ASSIGNMENT >>
Match the string "nullish" against each line below, and copy every line that matches.

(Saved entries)
Definition startLine (r : SearchResult) : nat := line (start (range r)).
Definition startColumn (r : SearchResult) : nat := character (start (range r)).
Definition endLine (r : SearchResult) : nat := line (end_ (range r)).
Definition endColumn (r : SearchResult) : nat := character (end_ (range r)).

(** The order of a result list: by line, then by column. *)
Definition before (a b : SearchResult) : Prop :=
  startLine a < startLine b
  ∨ (startLine a = startLine b ∧ startColumn a < startColumn b).

(** The start columns of the results that lie on line [lineNo]. *)
Definition columnsOn (lineNo : nat) (results : list SearchResult) : list nat :=
  map startColumn (filter (λ r, startLine r = lineNo) results).

(** Every code unit of [s] is white space. *)
Fixpoint allWhiteSpace (s : Js.string) : bool :=
  match s with
  | [] => true
  | c :: t => Js.isWhiteSpace c && allWhiteSpace t
  end.

(** [c] is among the code units of [s]. *)
Fixpoint contains (c : N) (s : Js.string) : bool :=
  match s with
  | [] => false
  | d :: t => (d =? c)%N || contains c t
  end.

(** What a theorem may ask of the host's [toLowerCase]: that the lower case
    of a string with code units has code units, and that lower-casing
    neither makes nor loses a line feed. *)
Definition keepsText (toLowerCase : Js.string → Js.string) : Prop :=
  ∀ s, s ≠ [] → toLowerCase s ≠ [].

Definition keepsLineFeeds (toLowerCase : Js.string → Js.string) : Prop :=
  ∀ s, contains LF (toLowerCase s) = contains LF s.

(** The comparison sees [s] code unit by code unit: what it sees of a
    stretch of [s] is that stretch of what it sees of [s].  It is so for
    every string when the search is case-sensitive, and otherwise where
    lower-casing maps each code unit of [s] to one code unit, whatever its
    neighbours; not where it lengthens [s], as U+0130 does. *)
Definition inPlace (toLowerCase : Js.string → Js.string) (cs : bool)
    (s : Js.string) : Prop :=
  ∀ p n, normalise toLowerCase cs (take n (drop p s))
         = take n (drop p (normalise toLowerCase cs s)).

(** [q] stands in [text] at column [p], as the comparison sees the two. *)
Definition standsAt (toLowerCase : Js.string → Js.string) (cs : bool)
    (text q : Js.string) (p : nat) : Prop :=
  p + length q ≤ length text
  ∧ normalise toLowerCase cs (take (length q) (drop p text))
    = normalise toLowerCase cs q.

(** A workspace that holds one document, at [u]. *)
Definition oneFile (u : Uri) (text : Js.string) : Uri → Js.Error + TextDocument :=
  λ v, if String.eqb (fsPath v) (fsPath u) then inr {| getText := text |}
       else inl (Js.mkError "cannot open file").

(** A workspace in which no document can be opened. *)
Definition noFile (e : Js.Error) : Uri → Js.Error + TextDocument := λ _, inl e.

(** A searcher that is ready at once and whose index is empty. *)
Definition idleSearcher (cs : bool) : TextSearcher :=
  {| searchState :=
       {| caseSensitive := cs; excludePatterns := []; excludeEnabled := false |};
     waitForReady := ([EvWaitForReady], Return tt);
     indexSearch := λ q _, ([EvIndexSearch q], Return []) |}.

Definition sampleUri : Uri := {| fsPath := "/w/a.txt" |}.

(** The options [performSearch] passes in current-file mode. *)
Definition inCurrentFile (u : Uri) : option SearchOptions :=
  Some {| currentFileOnly := Some true; currentFileUri := Some u |}.

(** The messages in a trace, oldest first. *)
Definition postedIn (t : list effect) : list Message :=
  omap (λ e, match e with Posted msg => Some msg | _ => None end) t.

(** The request ids for which a result set or an error was delivered. *)
Definition deliveredIds (t : list effect) : list nat :=
  omap (λ msg, match msg with
               | SearchResults _ _ i => Some i
               | SearchError _ _ i => Some i
               | _ => None
               end) (postedIn t).

(** The calls of [searchProvider.search] in a trace. *)
Definition searchCallsIn (t : list effect) : list SearchCall :=
  omap (λ e, match e with Called c => Some c | _ => None end) t.

(** The queries committed by the actions of [l], in order. *)
Definition committed (l : list action) : list Js.string :=
  omap (λ a, match a with CommitHistory q => Some q | _ => None end) l.

(** The texts that [addToHistory] accepts among [l]: trimmed, blank ones
    dropped. *)
Definition accepted (l : list Js.string) : list Js.string :=
  filter (λ q, q ≠ []) (map Js.trim l).

(** The history as the specification words it: every text once, at its
    first occurrence. *)
Fixpoint dedupe (l : list Js.string) : list Js.string :=
  match l with
  | [] => []
  | x :: t => x :: filter (λ y, y ≠ x) (dedupe t)
  end.

(** The history as the specification words it: the most recent texts first,
    without repetition, at most [MAX_HISTORY] of them. *)
Definition recentFirst (l : list Js.string) : list Js.string :=
  take MAX_HISTORY (dedupe (reverse l)).

(** The effects [performSearch] has before it looks at the query. *)
Definition superseding (m : SearchModal) : list effect :=
  match abortController m with
  | Some c => [Aborted c]
  | None => []
  end.

(** The call [performSearch] makes for a query of two code units or more. *)
Definition callOf (query : Js.string) (searchAllFiles : option bool)
    (m : SearchModal) (h : Host) : SearchCall :=
  {| callId := S (currentSearchId m);
     callController := controllers h;
     callQuery := query;
     callOptions :=
       {| currentFileOnly :=
            Some (negb match searchAllFiles with
                       | Some b => b
                       | None => negb (truthy (options m ≫= currentFileOnly))
                       end);
          currentFileUri :=
            nullish (options m ≫= currentFileUri) (initialEditor m) |} |}.

(** Controller [c] is the live one, or it has been aborted. *)
Definition liveOrAborted (c : nat) (s : SearchModal * Host) : Prop :=
  (abortController (fst s) = Some c ∨ c ∈ abortedControllers (snd s))
  ∧ c < controllers (snd s).

(** ** searchModal.ts: opening and revealing the modal *)

(** What the modal reads of a [vscode.TextEditor]: its document's uri,
    whether its selection is empty, the text of the selection, and the text of
    the word at the cursor, if there is a word there. *)
Record TextEditor : Type :=
  { editorUri : Uri;
    selectionIsEmpty : bool;
    selectedText : Js.string;
    wordAtCursor : option Js.string }.

(** [getInitialQuery]; [editor] is [this.initialEditor] and [active] is
    [vscode.window.activeTextEditor]. *)
Definition getInitialQuery (editor active : option TextEditor) : Js.string :=
  match nullish editor active with
  | None => []
  | Some e =>
      let fromWord :=
        match wordAtCursor e with
        | Some w => let word := Js.trim w in
                    if Js.isEmpty word then [] else word
        | None => []
        end in
      if negb (selectionIsEmpty e) then
        let selected := Js.trim (selectedText e) in
        if Js.isEmpty selected then fromWord else selected
      else fromWord
  end.

(** The messages of the modal that are no answer to a search. *)
Inductive PanelMessage : Type :=
  | SetInitialQuery (query : Js.string) (searchAllFiles : bool)
  | FocusSearch
  | SearchInitialized (caseSensitive : bool)
  | ExcludePatternsLoaded (patterns : list Js.string) (enabled : bool)
  | HistoryLoaded (history : list Js.string) (initialQuery : Js.string)
      (initialSearchAllFiles : bool)
  | SearchInitializationError (error : string).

EXERCISE RESULT >>
            nullish (options m ≫= currentFileUri) (initialEditor m) |} |}.
  match nullish editor active with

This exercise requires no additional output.